Debate sobre o aumento dos casos de violência doméstica durante a quarentena
Enviada em 14/10/2020
Como os governos estaduais e municipais recomendam medidas de distanciamento social para combater a disseminação do novo coronavírus (Covid-19), seus impactos sociais são muitos, incluindo a deterioração da violência doméstica. O aumento da tensão dentro da família pode levar ao aumento da agressão doméstica e sexual e até mesmo levar ao assassinato de mulheres. Desde o início do trabalho de quarentena, os incidentes de ataques contra as mulheres na família aumentaram em todo o mundo. As mais velhas também correm risco porque muitas são espancadas por seus filhos adultos. O Secretário-Geral das Nações Unidas, António Guterres (António Guterres) fez um apelo no início de abril, apelando aos governos para que protejam as mulheres e as crianças.
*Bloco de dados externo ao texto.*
Definition RemoteWrite `{Sched} (pf : nat) (bufferSend NodeID bufferReceive size : Z) : Sock bool :=
  if size <? 4 * 1024 * 1024 then
    OutboundHamal pf 0 bufferSend NodeID bufferReceive size;;
    mret true
  else ship pf true bufferSend NodeID bufferReceive size.

End socket.
Arguments RdmaSocket : clear implicits.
A Assembleia Legislativa defende ativamente as mulheres. Na lei aprovada pelo plenário da Alesp, destacamos o propósito de criar o programa da Polícia Militar “Patrulha Maria da Penha”, que visa monitorar a segurança de vítimas da violência doméstica no Estado de São Paulo. O projeto de lei que deu origem à Lei nº 17.260/20 foi proposto pelo Vice-Presidente Tenente Nascimento (PSL) e foi aprovado em fevereiro deste ano. No final do ano passado, o plenário da Alesp aprovou a Lei nº 17.192 / 19, que estabeleceu um plano de reeducação para vítimas de violência doméstica - o Viva Mulher. O projeto foi elaborado pela deputada deputada Glaciella (PL).
A Alesp está trabalhando em outras medidas para solucionar esse problema. Uma delas é a Lei n.º 246/2019, promulgada pelo Tenente Coimbra (PSL). A previsão é que a PL crie um aplicativo gratuito para smartphones, por meio do qual as mulheres que sofreram qualquer forma de ameaça poderão ativar o botão “ajuda” e gravar. O deputado disse que o aplicativo dará mais segurança . Ele disse: “Após apertar o botão, a placa com a localização da vítima será encaminhada para a central, e a central acionará a Polícia Militar ou viatura da Polícia Metropolitana mais próxima do local”.
Desde o início da quarentena, 16 mulheres foram mortas no estado. No mesmo período do ano passado, o número era 9; uma investigação conduzida pelo Ministério Público de São Paulo mostrou que 2.500 medidas emergenciais de proteção foram promulgadas em março, em comparação com 1.934 no mês anterior; o número de prisões em casos de violência doméstica flagrante aumentou de 177 em fevereiro para 3 268 pessoas por mês.